Another survival tactic is revealed by taking small core samples of the wood. These trees have large amounts of dieback (dead wood that is no longer functional), reducing the amount of tissue that the leaves need to supply with food. For example, one bristlecone over 4,000 years old is nearly 4 feet in diameter, but its functioning conducting tissue is a ring only 10 inches wide. Other characteristics provide bristlecones with survival advantages. Because their dense resin-filled wood renders them inhospitable sites for colonization by pathogenic fungi or bacteria, they are relatively free from these attacks. These trees are often struck by lightning, but with the absence of ground cover and decaying leaves on the ground, fire rarely spreads from tree to tree.

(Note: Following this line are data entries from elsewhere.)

(* ===== verification/Mesh.v ===== *)
(** * The mesh router (include/conduit/pending/net/mesh_router.hpp)

    A flat array of pointers to networked conduits, indexed by the node id an
    event carries.  The conduits live in a store indexed by their addresses, so
    two node ids may share one conduit. *)

From S2P Require Import Prelude EventPtr NetConduit.

Local Open Scope Z_scope.

Section mesh.
Context (TYPE_ID : Z) (sizeof_T : nat) (ConduitCapacity : Z) (MaxNodes : Z).

Record mesh_router := Mesh { routes_ : list (option Z) }.

Definition mesh_ctor : mesh_router := Mesh (replicate (Z.to_nat MaxNodes) None).

(** [bind_route(node_id, conduit)]; [None] is a write outside the array. *)
Definition mesh_bind (node_id conduit : Z) (m : mesh_router) : option mesh_router :=
  if u16 node_id <? MaxNodes
  then routes ← zset (routes_ m) (u16 node_id) (Some conduit); Some (Mesh routes)
  else Some m.

Definition mesh_unbind (node_id : Z) (m : mesh_router) : option mesh_router :=
  if u16 node_id <? MaxNodes
  then routes ← zset (routes_ m) (u16 node_id) None; Some (Mesh routes)
  else Some m.

Context {W : Type}.
(** The bytes and the [target_node_id] of the event at an address. *)
Context (object : W → Z → option (list Z)) (target_node_id : W → Z → option Z).

(** [on(ev)]: the event pointer, the conduits and the world afterwards. *)
Definition mesh_on (m : mesh_router) (ev : event_ptr W) (conduits : gmap Z networked_conduit) (w : W)
    : option (event_ptr W * gmap Z networked_conduit * W) :=
  if negb (ep_bool ev) then Some (ev, conduits, w) else
  t ← target_node_id w (ep_get ev);
  let target := u16 t in
  if MaxNodes <=? target then Some (ev, conduits, w) else
  route ← zget (routes_ m) target;
  match route with
  | None => Some (ev, conduits, w)
  | Some p =>
      c ← conduits !! p;
      if is_alive c then
        '(_, ev', c', w') ← push TYPE_ID sizeof_T ConduitCapacity object ev c w;
        Some (ev', <[p := c']> conduits, w')
      else Some (ev, conduits, w)
  end.

(** The array has its size, and the pointers in it are conduits. *)
Record mesh_inv (m : mesh_router) (conduits : gmap Z networked_conduit) : Prop := {
  mi_len : Z.of_nat (length (routes_ m)) = MaxNodes;
  mi_bound t p : zget (routes_ m) t = Some (Some p) → is_Some (conduits !! p);
  mi_conduits p c : conduits !! p = Some c → net_inv sizeof_T ConduitCapacity c ∧ tx_head_ c + 1 < 2 ^ 64 }.

(** The conduit a node id leads to. *)
Definition route_of (m : mesh_router) (target : Z) : option Z := mjoin (zget (routes_ m) target).

Lemma mesh_bind_spec node_id conduit m conduits :
  mesh_inv m conduits → is_Some (conduits !! conduit) → 0 ≤ node_id < 2 ^ 16 →
  ∃ m', mesh_bind node_id conduit m = Some m' ∧ mesh_inv m' conduits ∧
    ∀ t, route_of m' t = if decide (t = node_id ∧ node_id < MaxNodes) then Some conduit else route_of m t.
Proof.
  intros Hm Hc Hn. unfold mesh_bind. rewrite wrap_small by word_lia.
  destruct (Z.ltb_spec node_id MaxNodes).
  - destruct (zset (routes_ m) node_id (Some conduit)) as [r|] eqn:Ez;
      [|rewrite zset_eq in Ez by (rewrite (mi_len _ _ Hm); lia); done].
    eexists. split; [done|]. split.
    + split; cbn; [rewrite (zset_length _ _ _ _ Ez); apply Hm| |apply Hm].
      intros t p. rewrite (zget_zset _ _ _ _ _ Ez). case_decide; [by intros [= <-]|apply Hm].
    + intros t. unfold route_of. cbn [routes_]. rewrite (zget_zset _ _ _ _ _ Ez).
      destruct (decide (node_id = t)) as [->|]; [by rewrite decide_True|].
      rewrite decide_False; [done|]. by intros [-> _].
  - exists m. split_and!; try done. intros t. rewrite decide_False; [done|]. intros [_ ?]. lia.
Qed.

Lemma mesh_unbind_spec node_id m conduits :
  mesh_inv m conduits → 0 ≤ node_id < 2 ^ 16 →
  ∃ m', mesh_unbind node_id m = Some m' ∧ mesh_inv m' conduits ∧
    ∀ t, route_of m' t = if decide (t = node_id) then None else route_of m t.
Proof.
  intros Hm Hn. unfold mesh_unbind. rewrite wrap_small by word_lia.
  destruct (Z.ltb_spec node_id MaxNodes).
  - destruct (zset (routes_ m) node_id None) as [r|] eqn:Ez;
      [|rewrite zset_eq in Ez by (rewrite (mi_len _ _ Hm); lia); done].
    eexists. split; [done|]. split.
    + split; cbn; [rewrite (zset_length _ _ _ _ Ez); apply Hm| |apply Hm].
      intros t p. rewrite (zget_zset _ _ _ _ _ Ez). case_decide; [done|apply Hm].
    + intros t. unfold route_of. cbn [routes_]. rewrite (zget_zset _ _ _ _ _ Ez).
      destruct (decide (node_id = t)) as [->|]; [by rewrite decide_True|]. by rewrite decide_False.
  - exists m. split_and!; try done. intros t. case_decide as Et; [|done]. subst t. unfold route_of.
    destruct (zget (routes_ m) node_id) eqn:E; [|done]. apply zget_Some_range in E.
    rewrite (mi_len _ _ Hm) in E. lia.
Qed.

(** Where an event goes: the conduit bound to its target, if it can take it. *)
Definition accepts (m : mesh_router) (conduits : gmap Z networked_conduit) (target p : Z) : Prop :=
  route_of m target = Some p ∧
  ∃ c, conduits !! p = Some c ∧ is_dead_ c = false ∧
       Z.of_nat (length (pending c)) < ConduitCapacity.

(** C37: The mesh router delivers to the addressed node only.  For a non-null
    event with a given target and payload: if the target is a node id in range whose
    conduit is bound, alive and not full, exactly one frame with the payload
    joins the frames of that conduit, every other conduit is untouched and the
    event goes back to its pool at once, the payload having been copied; in every
    other case (id out of range, no route, dead or full conduit) nothing changes
    and the caller still owns the event.  No access leaves the array.  (The
    comments of [on] read otherwise: that the pipe takes the memory over, and that
    a dropped event returns to the pool there.) *)
Theorem mesh_routes m ev conduits w target payload ev' w' :
  mesh_inv m conduits → ep_bool ev = true →
  target_node_id w (ptr_ ev) = Some target → 0 ≤ target < 2 ^ 16 →
  object w (ptr_ ev) = Some payload → length payload = sizeof_T → ep_reset ev w = Some (ev', w') →
  (∃ p c c' f, accepts m conduits target p ∧ conduits !! p = Some c ∧
     mesh_on m ev conduits w = Some (ev', <[p := c']> conduits, w') ∧
     frame_of TYPE_ID sizeof_T payload f ∧ pending c' = pending c ++ [f]) ∨
  ((∀ p, ¬ accepts m conduits target p) ∧ mesh_on m ev conduits w = Some (ev, conduits, w)).
Proof.
  intros Hm Hev Ht Htr Hobj Hpl Hreset. unfold mesh_on. rewrite Hev. cbn [negb].
  change (ep_get ev) with (ptr_ ev). rewrite Ht. cbn [mbind option_bind]. rewrite wrap_small by word_lia.
  destruct (Z.leb_spec MaxNodes target) as [Hge|Hlt].
  { right. split; [|done]. intros p [Hr _]. unfold route_of in Hr.
    destruct (zget (routes_ m) target) eqn:E; [|done]. apply zget_Some_range in E. rewrite (mi_len _ _ Hm) in E. lia. }
  destruct (zget_is_Some (routes_ m) target) as [route Er]; [rewrite (mi_len _ _ Hm); lia|].
  assert (route_of m target = route) as Ero by (unfold route_of; rewrite Er; by destruct route).
  rewrite Er. cbn [mbind option_bind]. destruct route as [p|].
  2:{ right. split; [|done]. intros p [Hr _]. congruence. }
  destruct (mi_bound _ _ Hm _ _ Er) as [c Ec]. destruct (mi_conduits _ _ Hm _ _ Ec) as [Hinv Hh].
  rewrite Ec. cbn [mbind option_bind]. unfold is_alive. destruct (is_dead_ c) eqn:Hd; cbn [negb].
  { right. split; [|done]. intros p' [Hr (c0 & Ec0 & Hd0 & _)]. congruence. }
  destruct (decide (Z.of_nat (length (pending c)) < ConduitCapacity)) as [Hroom|Hfull].
  - left. destruct (push_accepted TYPE_ID sizeof_T ConduitCapacity object ev c w payload ev' w')
      as (c' & f & -> & Hf & Hp & _); [done..|].
    cbn [mbind option_bind]. exists p, c, c', f. split_and!; try done. split; [done|]. by exists c.
  - right. split.
    + intros p' [Hr (c0 & Ec0 & _ & Hroom)]. assert (p' = p) as -> by congruence. congruence.
    + rewrite (push_refused TYPE_ID sizeof_T ConduitCapacity object ev c w Hinv); cbn [mbind option_bind].
      * by rewrite insert_id.
      * right. right. pose proof (pending_length _ _ _ Hinv). pose proof (ni_room _ _ _ Hinv). lia.
Qed.

End mesh.

(** ** Witness *)

Lemma mesh_routes_witness :
  ∃ c', mesh_on 7 2 2 3 w_object (λ _ p, Some 1) (Mesh [None; Some 100; None]) (w_event 5) {[100 := w_conduit]} ()
      = Some (EventPtr 0 None 1, {[100 := c']}, ()) ∧ length (pending c') = 1%nat.
Proof.
  destruct (mesh_routes 7 2 2 3 w_object (λ _ p, Some 1) (Mesh [None; Some 100; None]) (w_event 5)
    {[100 := w_conduit]} () 1 [5; 0] (EventPtr 0 None 1) ()) as [(p & c & c' & f & Ha & Ec & E & Hf & Hp)|[Hn _]];
    try done.
  - split; [done| |].
    + intros t p Hz. destruct (decide (p = 100)) as [->|Hne]; [by rewrite lookup_singleton_eq|].
      exfalso. apply Hne. pose proof (zget_Some_range _ _ _ Hz) as Hr. cbn in Hr.
      assert (t = 0 ∨ t = 1 ∨ t = 2) as [->|[->| ->]] by lia; vm_compute in Hz; by simplify_eq.
    + intros p c Hp. apply lookup_singleton_Some in Hp as [<- <-]. split; [apply w_conduit_inv|by vm_compute].
  - apply lookup_singleton_Some in Ec as [<- <-]. rewrite insert_singleton_eq in E. exists c'. split; [exact E|].
    rewrite Hp. reflexivity.
  - exfalso. apply (Hn 100). split; [done|]. exists w_conduit. by vm_compute.
Defined.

As with other trees, the age of these living trees is determined by an instrument called an increment borer, a type of drill that is inserted into the tree trunk at its widest girth. Using a hollow drill bit, a linear core of wood is obtained that can be "read" for the number of annual rings. In this way, the age of a tree can be obtained without cutting the tree down to examine the stump. Each year, a tree will add a layer of wood to its trunk, and these layers become the annual rings that can be observed in a cross section of the trunk. During spring growth of wood, large diameter water-conducting cells are formed; later in the summer, the water-conducting cells produced have a smaller diameter. This difference in appearance between early (spring) wood and late (summer) wood is sufficient to make each growth increment distinctive, and thus counting of the rings possible.